WHAT IS NEEDED —
Repeat word for word the opening stretch of the entries, from the first line through the line containing "read_line conv what line index r".

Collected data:
Lemma take_line_nonempty n c l : (take_line (S n) (c :: l)).1 ≠ [].
Proof. cbn. case_decide; [done|]. by destruct (take_line n l). Qed.

Lemma c_string_id l : nul ∉ l → c_string l = l.
Proof.
  induction l as [|c l IH]; [done|]. intros [Hc Hl]%not_elem_of_cons. cbn.
  rewrite decide_False by done. by rewrite IH.
Qed.

(** What a call of [fgets] gives for a stream that is not at its end. *)
Lemma fgets_some size s :
  2 <= size → s ≠ [] →
  ∃ line rest, fgets size s = Some (line, rest) ∧ s = line ++ rest ∧ line ≠ [].
Proof.
  intros Hsize Hs. destruct s as [|c s]; [done|]. unfold fgets.
  destruct (take_line (Z.to_nat (size - 1)) (c :: s)) as [line rest] eqn:E.
  exists line, rest. split; [done|].
  pose proof (take_line_split (Z.to_nat (size - 1)) (c :: s)) as Hsplit. rewrite E in Hsplit.
  split; [done|].
  replace (Z.to_nat (size - 1)) with (S (Z.to_nat (size - 2))) in E by lia.
  pose proof (take_line_nonempty (Z.to_nat (size - 2)) c s) as Hne. by rewrite E in Hne.
Qed.

(** ** The loop *)

Section loop.
Context {A : Type} (conv : list ascii → converted A) (what : string) (size : Z).
Local Abbreviation loop := (read_loop conv what size).
Implicit Types (r : reading A).

Lemma read_line_stream line index r a r' :
  read_line conv what line index r = (Ok a, r') → stream r' = stream r.
Proof.
  unfold read_line, checked, lift, mbind, M_bind, modify, gets.
  destruct (chop line) as [l|]; [|done]. cbn. destruct (has_whitespace l); [done|]. cbn.
  destruct (negb _ && _); [|done]. cbn. destruct (wr _ _ _); [|done]. cbn. by intros [= _ <-].
Qed.

Lemma read_loop_fuel fuel : ∀ k index r,
  (length (stream r) < fuel)%nat → loop (fuel + k) index r = loop fuel index r.
Proof.
  induction fuel as [|fuel IH]; intros k index r Hf; [lia|]. cbn [read_loop Nat.add].
  unfold mbind, M_bind, gets. cbn. destruct (decide (stream r = [])) as [->|Hne]; [done|].
  destruct (fgets_some (ADNEDFILE_MAX_STRING - 1) (stream r)) as (line & rest & -> & Hs & Hl);
    [done..|]. cbn. case_decide; [done|].
  destruct (read_line conv what line index _) as [[a|e|u] r'] eqn:E; [|done..].
  apply read_line_stream in E. cbn in E. apply IH. rewrite E, Hs, length_app in *.
  destruct line; [done|]. cbn in *. lia.
Qed.

Lemma chop_some line : nul ∉ line → line ≠ [] → chop line = Some (removelast line).
Proof. intros Hn Hl. unfold chop. rewrite c_string_id by done. by destruct line. Qed.

Lemma wp_read_line n line index r :
  nul ∉ line → line ≠ [] → in_bounds (array r) index → length (array r) = n →
  wp (read_line conv what line index)
    (λ _ r', stream r' = stream r ∧ length (array r') = n)
    (λ _ r', length (array r') = n) r.
Proof.
  intros Hn Hl Hi Hlen. unfold read_line. rewrite chop_some by done. wp_steps.
  destruct (has_whitespace _); [by wp_step|]. wp_steps. cbn.
  destruct (negb _ && cv_any _); [|by wp_step]. wp_steps. cbn. rewrite wr_Some by done.
  wp_steps. cbn. by rewrite length_upd.
Qed.

Lemma wp_read_loop n fuel : ∀ index r,
  nul ∉ stream r → 0 <= index → size <= Z.of_nat n → length (array r) = n →
  wp (loop fuel index) (λ _ r', length (array r') = n) (λ _ r', length (array r') = n) r.
Proof.
  induction fuel as [|fuel IH]; intros index r Hn Hi Hs Hlen; cbn [read_loop]; [by wp_step|].
  wp_steps. destruct (decide (stream r = [])) as [->|Hne]; [done|].
  destruct (fgets_some (ADNEDFILE_MAX_STRING - 1) (stream r)) as (line & rest & -> & Hst & Hl);
    [done..|]. rewrite Hst, not_elem_of_app in Hn. wp_steps.
  case_decide; [by wp_step|]. wp_step.
  eapply wp_mono; [apply (wp_read_line n); [by apply Hn|done|unfold in_bounds; cbn; lia|done]| |done].
  intros [] r' [Hst' Hlen']. cbn in Hst'. apply IH; [by rewrite Hst'; apply Hn|lia..].
Qed.

(** A run that returns keeps the length of the array and stores converted values
    only. *)
Definition array_kept (P : A → Prop) r r' : Prop :=
  length (array r') = length (array r) ∧ (Forall P (array r) → Forall P (array r')).

#[local] Instance array_kept_preorder P : PreOrder (array_kept P).
Proof. split; [by intros r|]. intros r1 r2 r3 [A1 A2] [B1 B2]. split; [congruence|auto]. Qed.

Lemma read_line_kept P line index :
  (∀ l, P (cv_val (conv l))) → stable (array_kept P) (read_line conv what line index).
Proof.
  intros HP r u r'. unfold read_line, checked, lift, mbind, M_bind, modify, gets, wr.
  destruct (chop line) as [l|]; [|done]. cbn. destruct (has_whitespace l); [done|]. cbn.
  destruct (negb _ && _); [|done]. cbn. case_decide; [|done]. cbn. intros [= _ <-].
  split; cbn; [apply length_insert|]. intros Hr. by apply Forall_insert.
Qed.

Lemma read_loop_kept P fuel index :
  (∀ l, P (cv_val (conv l))) → stable (array_kept P) (loop fuel index).
Proof.
  intros HP. revert index. induction fuel as [|fuel IH]; intros index; cbn [read_loop];
    stable_split ltac:(idtac; first [apply IH | by apply read_line_kept
      | apply stable_modify; by intros []]).
Qed.
End loop.

Lemma readData_kept {A} (conv : list ascii → converted A) what f errno a u r (P : A → Prop) :
  (∀ l, P (cv_val (conv l))) → readData conv what f errno a = (Ok u, r) →
  ∃ b, a = Some b ∧ length (array r) = length b ∧ (Forall P b → Forall P (array r)).
Proof.
  intros HP. unfold readData. destruct (p_FILE f) as [s|]; [|done]. destruct a as [b|]; [|done].
  intros (n & r1 & E & [_ ->]%ret_Ok)%bind_Ok. exists b. split; [done|].
  by eapply (read_loop_kept conv what) in E.
Qed.

(** A line that starts with NUL. *)
Lemma take_line_nul n rest : ∃ l r, take_line (S n) (nul :: rest) = (nul :: l, r).
Proof. cbn [take_line]. rewrite decide_False by done. destruct (take_line n rest). eauto. Qed.

Lemma read_loop_nul {A} (conv : list ascii → converted A) what size fuel rest errno (a : list A) :
  0 < size →
  (read_loop conv what size (S fuel) 0 (Reading (nul :: rest) errno a)).1 = UB OutOfBounds.
Proof.
  intros Hsize. cbn [read_loop]. unfold mbind, M_bind, gets at 1. cbn [stream].
  unfold fgets. change (Z.to_nat (ADNEDFILE_MAX_STRING - 1 - 1)) with (S 253).
  destruct (take_line_nul 253 rest) as (l & r & ->). unfold modify. cbn [stream erange array].
  rewrite decide_False by lia. reflexivity.
Qed.

(** C18. The readers of ADnEDFile stay inside the caller's array.  For any file
    without NUL characters, any conversion and any state of [errno], reading into
    an array with room for [getSize()] elements either returns or throws
    [std::runtime_error]; it never accesses memory outside the line buffer or the
    array, whatever the number of lines.  The condition is needed: a data line
    that starts with NUL is an empty string, and removing its newline writes in
    front of the line buffer. *)
Theorem readData_safe {A} (conv : list ascii → converted A) what f errno s a :
  p_FILE f = Some s → getSize f <= Z.of_nat (length a) →
  (nul ∉ s →
     match readData conv what f errno (Some a) with
     | (UB _, _) => False
     | (_, r) => length (array r) = length a
     end) ∧
  (head s = Some nul → 0 < getSize f →
     (readData conv what f errno (Some a)).1 = UB OutOfBounds).
Proof.
  intros Hf Hs. unfold readData. rewrite Hf. split.
  - intros Hn. pose proof (wp_read_loop conv what (m_Size f) (length a) (S (length s)) 0
      (Reading s errno a) Hn ltac:(lia) Hs eq_refl) as H.
    unfold wp in H. unfold mbind, M_bind.
    by destruct (read_loop conv what (m_Size f) (S (length s)) 0 _) as [[] ?].
  - intros Hnul Hsize. destruct s as [|c rest]; [done|]. injection Hnul as ->.
    pose proof (read_loop_nul conv what (m_Size f) (length (nul :: rest)) rest errno a Hsize) as H.
    unfold mbind, M_bind. destruct (read_loop _ _ _ _ _ _) as [o r]. cbn in H. by subst o.
Qed.

(** C19. The readers end: the loop of [readData] has used up the stream or left
    before its bound on the number of turns, one more than the number of
    characters, is reached; more turns change nothing. *)
Theorem readData_terminates {A} (conv : list ascii → converted A) what f errno s a k :
  p_FILE f = Some s →
  (read_loop conv what (getSize f) (S (length s) + k) 0 ;; mret ()) (Reading s errno a)
  = readData conv what f errno (Some a).
Proof.
  intros Hf. unfold readData. rewrite Hf. unfold mbind, M_bind.
  rewrite read_loop_fuel by (cbn; lia). done.
Qed.

(** ** Printed files *)

Definition digit_char (d : Z) : ascii := ascii_of_N (Z.to_N (48 + d)).

Fixpoint print_digits (fuel : nat) (n : Z) (acc : list ascii) : list ascii :=
  match fuel with
  | O => acc
  | S fuel =>
      let acc := digit_char (n `mod` 10) :: acc in
      if decide (n < 10) then acc else print_digits fuel (n / 10) acc
  end.

(** The decimal digits of a number below 10^20. *)
Definition print_dec (n : Z) : list ascii := print_digits 20 n [].

#[global] Arguments print_dec : simpl never.
#[local] Arguments int_of_line : simpl never.
#[local] Arguments has_whitespace : simpl never.

Lemma digit_char_cases (P : ascii → Prop) :
  Forall (λ d, P (digit_char d)) [0; 1; 2; 3; 4; 5; 6; 7; 8; 9] →
  ∀ d, 0 <= d < 10 → P (digit_char d).
Proof.
  intros HP d Hd. rewrite Forall_forall in HP. apply HP.
  change [0; 1; 2; 3; 4; 5; 6; 7; 8; 9] with (seqZ 0 10). apply elem_of_seqZ. lia.
Qed.

(** Digits are none of the characters the readers treat specially. *)
Definition plain_char (c : ascii) : Prop :=
  c ≠ newline ∧ c ≠ nul ∧ isspace c = false ∧ code c ≠ 35 ∧ code c ≠ 45 ∧ code c ≠ 43 ∧
  code c ≠ 32 ∧ code c ≠ 10 ∧ code c ≠ 9.

Lemma digit_char_plain d : 0 <= d < 10 → plain_char (digit_char d).
Proof.
  apply digit_char_cases. repeat constructor; try done; by vm_compute.
Qed.

Lemma digit_digit_char d : 0 <= d < 10 → digit (digit_char d) = Some d.
Proof.
  intros Hd. assert (code (digit_char d) = 48 + d) as Hc.
  { revert d Hd. intros d Hd. unfold code, digit_char.
    rewrite N_ascii_embedding by lia. lia. }
  unfold digit. rewrite Hc, decide_True by lia. f_equal. lia.
Qed.
Definition sample_writes : list (Z * param * Z) :=
  [(0, ADnEDNumDetParam, 9); (0, ADnEDNumChannelsParam, 2); (1, ADnEDDetPixelROISizeXParam, -3);
   (1, ADnEDDetTOFROIEnableParam, 1); (1, ADnEDDetPixelROIEnableParam, 1)].

Definition sample_file : list ascii := print_file [3; 2; 1; 0].

Definition sample_fs (name : string) : open_result :=
  if decide (name = "det1.map") then Opened sample_file else NotReadable.

(** The examples use no file of floating-point numbers and no base-class string. *)
Definition sample_strtod (l : list ascii) : converted f64 := Converted (f_of_Z 0) false false.

Definition sample_base (addr : Z) (p : param) (v : string) (l : map_lib param)
    : asynStatus * map_lib param := setStringParam l addr p v.

Lemma sample_text : text_files sample_fs.
Proof.
  intros name stream. unfold sample_fs. case_decide; [|done]. intros [= <-].
  refine (bool_decide_unpack _ _). vm_compute. exact I.
Qed.

Lemma sample_tables st : tables_ok (in_state st sample_alloc).
Proof. split; [reflexivity..|]. intros data [= <-]. reflexivity. Qed.

Lemma sample_maps : pixel_maps_ok sample_mapped.
Proof.
  split_and!; [reflexivity..|]. intros det m Hm _.
  destruct (decide (det = 2)) as [->|Hne]; [by injection Hm as <-|].
  unfold sample_mapped in Hm. cbn in Hm. rewrite rd_upd_ne in Hm by done.
  unfold rd in Hm. case_decide; [|done].
  change [None; None; None; None; None] with (replicate 5 (@None (list Z))) in Hm.
  by apply lookup_replicate_1 in Hm as [[=] _].
Qed.

Lemma config_ok_invariant_witness :
  config_ok (params (write_all sample_codes calloc_always sample_writes sample_new).2).
Proof.
  refine (config_ok_invariant sample_codes calloc_always sample_writes sample_new _ () _ _ _).
  - repeat (apply Forall_cons_2; [by cbn|]). by apply Forall_nil_2.
  - split; intros; vm_compute; try discriminate. intros [[=] _].
  - vm_compute. reflexivity.
Defined.

Lemma writeInt32_frozen_witness :
  writeInt32 sample_codes calloc_always (asynSuccess, 1) ADnEDDetPixelNumEndParam 99
    (in_state 1 sample_alloc) = (Ok asynError, in_state 1 sample_alloc).
Proof.
  apply (writeInt32_frozen sample_codes calloc_always 1 ADnEDDetPixelNumEndParam 99).
  - reflexivity.
  - vm_compute. reflexivity.
Defined.

Lemma writeInt32_start_witness :
  wp_ok (writeInt32 sample_codes calloc_always (asynSuccess, 0) ADnEDStartParam 1)
    (λ st s', st = asynSuccess ∧ m_startEvent s' = true ∧ int_is (params s') 0 ADnEDPauseParam 0 ∧
       p_Data s' = Some (replicate 18 0) ∧ m_pulseCounter s' = 0) (in_state 6 sample_alloc).
Proof.
  eapply wp_mono.
  - apply (writeInt32_start sample_codes calloc_always (in_state 6 sample_alloc) 1);
      [apply sample_tables|discriminate].
  - intros st s'. cbv beta zeta. case_decide as H; [exact id|].
    destruct H. right; left. vm_compute. reflexivity.
  - done.
Defined.

Lemma writeOctet_loads_map_witness :
  wp_ok (writeOctet memory_always sample_fs sample_strtod sample_base (asynSuccess, 1)
      ADnEDDetPixelMapFileParam "det1.map" 8 false)
    (λ r s', r = (asynSuccess, false, Some 8) ∧
       rd (p_PixelMap s') 1 = Some (Some [3; 2; 1; 0]) ∧
       rd (m_PixelMapSize s') 1 = Some 4) sample_alloc.
Proof.
  apply (writeOctet_loads_map memory_always sample_fs sample_strtod sample_base sample_alloc 1
    "det1.map" [3; 2; 1; 0] 4 8).
  - done.
  - reflexivity.
  - reflexivity.
  - cbn. lia.
  - reflexivity.
  - done.
  - repeat constructor; done.
  - done.
  - done.
  - vm_compute. reflexivity.
  - repeat constructor; done.
Defined.

Lemma writeOctet_map_failure_silent_witness :
  wp_ok (writeOctet memory_always sample_fs sample_strtod sample_base (asynSuccess, 2)
      ADnEDDetPixelMapFileParam "missing.map" 11 false)
    (λ r s', r = (asynSuccess, false, Some 11) ∧ rd (p_PixelMap s') 2 = Some None) sample_mapped.
Proof.
  eapply (writeOctet_map_failure_silent memory_always sample_fs sample_strtod sample_base
    sample_mapped 2 "missing.map" 11 false false).
  - done.
  - reflexivity.
  - reflexivity.
  - reflexivity.
Defined.

Lemma writeOctet_map_safe_witness :
  wp_ok (writeOctet memory_always sample_fs sample_strtod sample_base (asynSuccess, 2)
      ADnEDDetPixelMapFileParam "det1.map" 8 false) (λ _ s', pixel_maps_ok s') sample_mapped.
Proof.
  apply (writeOctet_map_safe memory_always sample_fs sample_strtod sample_base sample_mapped 2
    "det1.map" 8 false).
  - done.
  - exact sample_maps.
  - exact sample_text.
  - cbn. lia.
Defined.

OUTPUT FOR THIS TASK —
Lemma take_line_nonempty n c l : (take_line (S n) (c :: l)).1 ≠ [].
Proof. cbn. case_decide; [done|]. by destruct (take_line n l). Qed.

Lemma c_string_id l : nul ∉ l → c_string l = l.
Proof.
  induction l as [|c l IH]; [done|]. intros [Hc Hl]%not_elem_of_cons. cbn.
  rewrite decide_False by done. by rewrite IH.
Qed.

(** What a call of [fgets] gives for a stream that is not at its end. *)
Lemma fgets_some size s :
  2 <= size → s ≠ [] →
  ∃ line rest, fgets size s = Some (line, rest) ∧ s = line ++ rest ∧ line ≠ [].
Proof.
  intros Hsize Hs. destruct s as [|c s]; [done|]. unfold fgets.
  destruct (take_line (Z.to_nat (size - 1)) (c :: s)) as [line rest] eqn:E.
  exists line, rest. split; [done|].
  pose proof (take_line_split (Z.to_nat (size - 1)) (c :: s)) as Hsplit. rewrite E in Hsplit.
  split; [done|].
  replace (Z.to_nat (size - 1)) with (S (Z.to_nat (size - 2))) in E by lia.
  pose proof (take_line_nonempty (Z.to_nat (size - 2)) c s) as Hne. by rewrite E in Hne.
Qed.

(** ** The loop *)

Section loop.
Context {A : Type} (conv : list ascii → converted A) (what : string) (size : Z).
Local Abbreviation loop := (read_loop conv what size).
Implicit Types (r : reading A).

Lemma read_line_stream line index r a r' :
  read_line conv what line index r = (Ok a, r') → stream r' = stream r.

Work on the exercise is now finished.